Ecologists spend a lot of time studying soil organisms: according to the United Nations Food and Agriculture Organization, soil stockpiles 1,500 gigatons of organic carbon, more than Earth’s atmosphere and all the planets’ plants. We’re not the first to study the significance of the smallest among us: back in the 16th century, English poet Sir Edward Dyer saw that even ants and bees play their role in the world. Here is his wonderful poem on the topic:

“The Lowest Trees Have Tops”

The lowest trees have tops, the ant her gall,
The fly her spleen, the little spark his heat;
The slender hairs cast shadows, though but small,
And bees have stings, although they be not great;
Seas have their source, and so have shallow springs;
And love is love, in beggars and in kings.

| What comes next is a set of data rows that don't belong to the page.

(* ===== verification/KeystoreLive.v ===== *)
(** * KeystoreLive: the key store makes progress.

    The specifications of [KeystoreProofs] allow an input/output error at every
    call.  Here: when no system call fails, none of them is reported, and the
    methods give the answer their database calls for. *)

From S2P Require Import Prelude GoText GoEncoding GoCrypto GoPath GoOs Keystore KeystoreProofs.
Open Scope Z_scope.
Open Scope go_scope.

(** The name [os.CreateTemp] will draw is free. *)
Definition temp_path (p : string) (s : os) : string :=
  dir p +:+ "/" +:+ ".keys-" +:+ (match os_tmp s with n :: _ => n | [] => "0"%string end)
    +:+ ".tmp".
Definition temp_free (p : string) (s : os) : Prop :=
  temp_path p s ≠ p ∧ os_files s !! temp_path p s = None.

Section live.
Context `{J : JsonCodec}.

(** What taking the lock keeps: no fault, the temp names, the clock, the random
    stream, and all files but perhaps the store's own. *)
Definition still (p : string) (s s' : os) : Prop :=
  quiet s' ∧ os_tmp s' = os_tmp s ∧ os_now s' = os_now s ∧
  os_rand s' = os_rand s ∧ os_rpos s' = os_rpos s ∧
  (os_files s' = os_files s ∨ ∃ f, os_files s' = <[p := f]> (os_files s)).

Lemma still_temp p s s' : still p s s' → temp_free p s → temp_free p s'.
Proof.
  intros (_ & Ht & _ & _ & _ & Hf) [Hne Hfree]. unfold temp_free, temp_path in *. rewrite Ht.
  split; [done|]. destruct Hf as [->|[f ->]]; [done|]. by rewrite lookup_insert_ne.
Qed.

Lemma acquire_exclusive_quiet p s :
  quiet s →
  wp (acquireLock p lockExclusive)
     (λ r s', r = Ok (Some p) ∧ is_Some (os_files s' !! p) ∧ still p s s') s.
Proof.
  intros Hq. apply wp_bind, wp_fallible_quiet; [done|]. unfold wp at 1. simpl.
  destruct (os_files s !! p) as [f|] eqn:E; simpl;
    (apply wp_bind, wp_fallible_quiet; [done|]; split; [done|]).
  - simpl. rewrite E. split; [eauto|]. split_and!; [done..|]. by left.
  - simpl. rewrite lookup_insert_eq. split; [eauto|]. split_and!; [done..|]. eauto.
Qed.

Lemma acquire_shared_quiet p s :
  quiet s → wp (acquireLock p lockShared)
    (λ r s', (r = Ok None ∨ r = Ok (Some p)) ∧ quiet s' ∧ os_files s' = os_files s) s.
Proof.
  intros Hq. apply wp_bind, wp_fallible_quiet; [done|]. unfold wp at 1. simpl.
  destruct (os_files s !! p) as [f|] eqn:E; simpl.
  - apply wp_bind, wp_fallible_quiet; [done|]. split; [by right|done].
  - split; [by left|done].
Qed.

Lemma readDB_quiet p s db :
  quiet s → db_at p (os_files s) = Some db →
  wp (readDB p) (λ r s', r = Ok db ∧ s' = s) s.
Proof.
  unfold db_at, db_of_data. intros Hq Hdb. apply wp_bind, wp_fallible_quiet; [done|].
  unfold wp at 1. simpl. destruct (os_files s !! p) as [[m data]|]; simplify_eq/=.
  - destruct data; simplify_eq; [done|]. rewrite Hdb. done.
  - done.
Qed.

Lemma releaseLock_quiet p s :
  quiet s → wp (releaseLock (Some p)) (λ _ s', quiet s' ∧ os_files s' = os_files s) s.
Proof. intros Hq. apply wp_bind, wp_funlock, wp_bind, wp_fallible_quiet; [done|]. done. Qed.

Lemma writeDB_quiet p db s :
  quiet s → temp_free p s → is_Some (json_marshal db) →
  wp (writeDB p db) (λ r s', r = Ok tt ∧ quiet s') s.
Proof.
  intros Hq [Hne Hfree] [data Hj]. unfold writeDB. rewrite Hj.
  apply wp_bind, wp_fallible_quiet; [done|]. unfold wp at 1. cbn zeta.
  unfold temp_path in *. simpl in Hfree |- *. rewrite Hfree. simpl.
  match goal with |- context [set_files ?d ?s1] => set (s0 := set_files d s1) end.
  match goal with |- context [chmod ?t] => set (tmp := t) in * end.
  assert (quiet s0 ∧ is_Some (os_files s0 !! tmp)) as [Hq0 Hx0].
  { split; [done|]. simpl. rewrite lookup_insert_eq. eauto. }
  clearbody s0.
  apply wp_bind, wp_fallible_quiet; [done|]. apply wp_bind.
  eapply wp_mono; [by apply update_quiet|]. intros _ s1 [Hq1 Hx1]. apply wp_ret.
  apply wp_bind. unfold write. apply wp_bind. unfold wp at 1, next_fault. rewrite Hq1. simpl.
  apply wp_bind. eapply wp_mono; [by apply update_quiet|]. intros _ s2 [Hq2 [x2 Hx2]].
  apply wp_ret, wp_bind, wp_fallible_quiet; [done|].
  apply wp_ret, wp_bind, wp_fallible_quiet; [done|].
  apply wp_ret, wp_bind, wp_fallible_quiet; [done|].
  unfold wp at 1. rewrite Hx2. simpl.
  apply wp_bind, wp_fallible_quiet; [done|]. apply wp_ret.
  apply wp_bind, wp_fallible_quiet; [done|]. apply wp_ret.
  apply wp_bind, wp_fallible_quiet; [done|]. apply wp_ret. by apply wp_ret.
Qed.

(** ** The methods *)

Context `{!JsonLaws}.

(** The operations write times that can be written, when those they find, read
    off the clock or have buffered are. *)
Lemma marshal_keys db ks :
  db_times_ok db = true → (forallb times_ok (Keys db) = true → forallb times_ok ks = true) →
  is_Some (json_marshal {| Version := Version db; Keys := ks |}).
Proof.
  intros Hdb Hks. apply marshal_some. unfold db_times_ok in *. bool_to_Z.
  simpl. rewrite !andb_true_iff, !Z.leb_le. auto.
Qed.

Lemma revoke_first_times id t ks ks' :
  revoke_first id t ks = Ok ks' → time_ok t = true → forallb times_ok ks = true →
  forallb times_ok ks' = true.
Proof.
  revert ks'. induction ks as [|k ks IH]; intros ks' Hr Ht Hks; [done|].
  cbn [revoke_first forallb] in *. apply andb_true_iff in Hks as [Hk Hks].
  destruct (String.eqb (d_ID k) id).
  - destruct (d_Revoked k); simplify_eq. cbn [forallb]. rewrite Hks, andb_true_r.
    unfold times_ok in *. bool_to_Z. simpl. by rewrite !andb_true_iff.
  - destruct (revoke_first id t ks) as [ks''|]; simplify_eq. cbn [forallb]. by rewrite Hk, IH.
Qed.

Lemma apply_usage_times buf ks :
  (∀ id t, buf !! id = Some t → time_ok t = true) → forallb times_ok ks = true →
  forallb times_ok (apply_usage buf ks) = true.
Proof.
  intros Hb Hks. induction ks as [|k ks IH]; [done|].
  cbn [forallb] in Hks. apply andb_true_iff in Hks as [Hk Hks].
  change (apply_usage buf (k :: ks)) with
    ((match buf !! d_ID k with
      | None => k | Some t => if d_Revoked k then k else d_with_LastUsed t k end) :: apply_usage buf ks).
  cbn [forallb]. rewrite IH, andb_true_r by done.
  destruct (buf !! d_ID k) as [t|] eqn:E; [|done]. destruct (d_Revoked k); [done|].
  apply Hb in E. unfold times_ok in *. bool_to_Z. simpl. by rewrite !andb_true_iff.
Qed.

Lemma Verify_quiet k p db :
  quiet (p_os p) → store_db p = Some db →
  wp (Verify k) (λ r p', quiet (p_os p') ∧ is_ok r = true) p.
Proof.
  intros Hq Hdb. apply wp_bind, wp_gets, wp_bind, wp_on_os.
  eapply wp_mono; [by apply acquire_shared_quiet|]. intros r s1 [[-> | ->] [Hq1 Hf1]]; [done|].
  apply wp_deferring, wp_bind, wp_on_os. eapply wp_mono.
  { apply (readDB_quiet _ _ db); [done|]. simpl. by rewrite Hf1. }
  intros r s2 [-> ->]. destruct (find_last (candidate k) (Keys db)) as [d|].
  - apply wp_bind, wp_on_os, wp_now, wp_bind, wp_modify, wp_ret, wp_on_os.
    eapply wp_mono; [by apply releaseLock_quiet|]. by intros _ s3 [Hq3 _].
  - apply wp_ret, wp_on_os. eapply wp_mono; [by apply releaseLock_quiet|].
    by intros _ s3 [Hq3 _].
Qed.

(** An exclusive section whose body is quiet. *)
Lemma exclusive_quiet {A} pth (X Y : kerr → M proc A) (B : Database → M proc A) (P : A → Prop) st s db :
  quiet s → db_at pth (os_files s) = Some db →
  (∀ s', still pth s s' → is_Some (os_files s' !! pth) →
     wp (B db) (λ r p', P r ∧ quiet (p_os p')) (proc_at st s')) →
  wp (let! lk := on_os (acquireLock pth lockExclusive) in
      match lk with
      | Err e => X e
      | Ok lf =>
          deferring lf
            (let! r := on_os (readDB pth) in
             match r with Err e => Y e | Ok db => B db end)
      end) (λ r p', P r ∧ quiet (p_os p')) (proc_at st s).
Proof.
  intros Hq Hdb HB. apply wp_bind, wp_on_os. eapply wp_mono.
  { apply wp_and; [by apply acquire_exclusive_quiet|].
    apply (wp_acquire_exclusive pth (λ r s', db_at pth (os_files s') = Some db));
      intros; by erewrite touched_db. }
  intros r s1 [(-> & Hx & Hst) Hdb1]. pose proof Hst as [Hq1 _].
  apply wp_deferring, wp_bind, wp_on_os. eapply wp_mono; [by apply (readDB_quiet _ _ db)|].
  intros r s2 [-> ->]. eapply wp_mono; [by apply HB|]. intros r p' [HP Hq'].
  apply wp_on_os. eapply wp_mono; [by apply releaseLock_quiet|]. by intros _ s3 [? _].
Qed.

Lemma commit_quiet st s db s' :
  still (path st) s s' → temp_free (path st) s → is_Some (json_marshal db) →
  wp (on_os (writeDB (path st) db)) (λ r p', r = Ok tt ∧ quiet (p_os p')) (proc_at st s').
Proof.
  intros Hst Hfree Hj. apply wp_on_os. eapply wp_mono; [|intros r s2 H2; exact H2].
  apply writeDB_quiet; [apply Hst| by eapply still_temp | done].
Qed.

Lemma Revoke_quiet id p db :
  quiet (p_os p) → temp_free (path (p_store p)) (p_os p) → store_db p = Some db →
  db_times_ok db = true → time_ok (os_now (p_os p)) = true →
  wp (Revoke id) (λ r p', r = (match revoke_first id (os_now (p_os p)) (Keys db) with
                               | Ok _ => Ok tt | Err e => Err e end)
                          ∧ quiet (p_os p')) p.
Proof.
  destruct p as [st s]. simpl. intros Hq Hfree Hdb Hj Hnow.
  apply wp_bind, wp_gets. simpl.
  apply (exclusive_quiet _ _ _ _ (λ r, r = _) _ _ db); [done..|]. intros s1 Hst Hx.
  apply wp_bind, wp_on_os, wp_now. simpl. pose proof Hst as (Hq1 & _ & -> & _).
  destruct (revoke_first id (os_now s) (Keys db)) as [ks|e] eqn:E; [|by apply wp_ret].
  apply (commit_quiet st s); [done..|]. apply marshal_keys; [done|].
  intros Hks. by eapply revoke_first_times.
Qed.

Lemma FlushUsage_quiet p db :
  quiet (p_os p) → temp_free (path (p_store p)) (p_os p) → store_db p = Some db →
  db_times_ok db = true →
  (∀ id t, usageBuf (p_store p) !! id = Some t → time_ok t = true) →
  wp FlushUsage (λ r p', r = Ok tt ∧ quiet (p_os p')) p.
Proof.
  destruct p as [st s]. simpl. intros Hq Hfree Hdb Hj Hbuf.
  apply wp_bind, wp_gets. case_decide; [by apply wp_ret|].
  apply wp_bind, wp_modify, wp_bind, wp_gets. simpl.
  set (st0 := {| path := path st; usageBuf := ∅ |}).
  apply (exclusive_quiet _ _ _ _ (λ r, r = Ok tt) st0 _ db); [done..|]. intros s1 Hst Hx.
  apply (commit_quiet st0 s); [done..|]. apply marshal_keys; [done|].
  intros Hks. by apply apply_usage_times.
Qed.

(** The draws of ids start after the key body and the salt. *)
Definition after_secrets (s : os) : os :=
  set_rpos (os_rpos s + keyBodyBytes + saltBytes)%nat s.

Lemma drawn_id_ext k s s' :
  os_rand s' = os_rand s → os_rpos s' = os_rpos s → drawn_id k s' = drawn_id k s.
Proof. intros Hr Hp. unfold drawn_id. simpl. by rewrite Hr, Hp. Qed.

Lemma generateID_some fuel existing k s :
  (k < fuel)%nat → drawn_id k s ∉ existing →
  wp (generateID fuel existing) (λ r s', is_Some r ∧ ∃ n, s' = set_rpos n s) s.
Proof.
  intros Hk Hn. destruct (least_index (λ j, drawn_id j s ∉ existing) k Hn) as (j & Hj & Hjn & Hmin).
  unfold wp. rewrite (generateID_first _ _ j); [simpl; eauto|lia|done|].
  intros i Hi. destruct (decide (drawn_id i s ∈ existing)) as [|Hni]; [done|].
  by destruct (Hmin i Hi).
Qed.

Lemma Create_quiet fuel label p db k :
  quiet (p_os p) → temp_free (path (p_store p)) (p_os p) → store_db p = Some db →
  db_times_ok db = true → time_ok (os_now (p_os p)) = true →
  (rune_count label ≤ 64)%nat →
  (k < fuel)%nat → drawn_id k (after_secrets (p_os p)) ∉ map d_ID (Keys db) →
  wp (Create fuel label) (λ r p', (∃ kr, r = Some (Ok kr)) ∧ quiet (p_os p')) p.
Proof.
  destruct p as [st s]. simpl. intros Hq Hfree Hdb Hj Hnow Hlen Hk Hid. unfold Create.
  destruct (Z.ltb_spec 64 (Z.of_nat (rune_count label))) as [?|_]; [lia|].
  apply wp_bind, wp_gets. simpl.
  apply (exclusive_quiet _ _ _ _ (λ r, ∃ kr, r = Some (Ok kr)) _ _ db); [done..|].
  intros s1 Hst Hx. pose proof Hst as (_ & _ & _ & Hr & Hp & _).
  apply wp_bind, wp_on_os, wp_bind. unfold wp at 1. simpl. apply wp_ret.
  apply wp_bind, wp_on_os. unfold wp at 1. simpl.
  apply wp_bind, wp_on_os. eapply wp_mono.
  { apply (generateID_some _ _ k); [done|].
    rewrite (drawn_id_ext _ (after_secrets s)); [done|exact Hr|].
    simpl. by rewrite Hp. }
  intros oid s2 [[id ->] [n ->]]. apply wp_bind, wp_on_os, wp_now, wp_bind.
  apply wp_on_os.
  eapply wp_mono; [apply writeDB_quiet; [apply Hst|exact (still_temp _ _ _ Hst Hfree)|]|].
  { apply marshal_keys; [done|]. intros Hks. rewrite forallb_app, Hks. simpl.
    destruct Hst as (_ & _ & -> & _). unfold times_ok. simpl. by rewrite Hnow. }
  intros r s3 [-> Hq3]. apply wp_ret. eauto.
Qed.
End live.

Where waters smoothest run, there deepest are the fords,
The dial stirs, yet none perceives it move;
The firmest faith is found in fewest words,
The turtles do not sing, and yet they love;
True hearts have ears and eyes, no tongues to speak;
They hear and see, and sigh, and then they break.

Note on the poet: Sir Edward Dyer (1543-1607) was an alchemist and a courtier to Queen Elizabeth the First, who sent him on missions to spy on Denmark and the Netherlands. He never published his poems, and only a few can be firmly attributed to him. Among them are My Mind to Me a Kingdom Is, in which the poet contemplates his brain.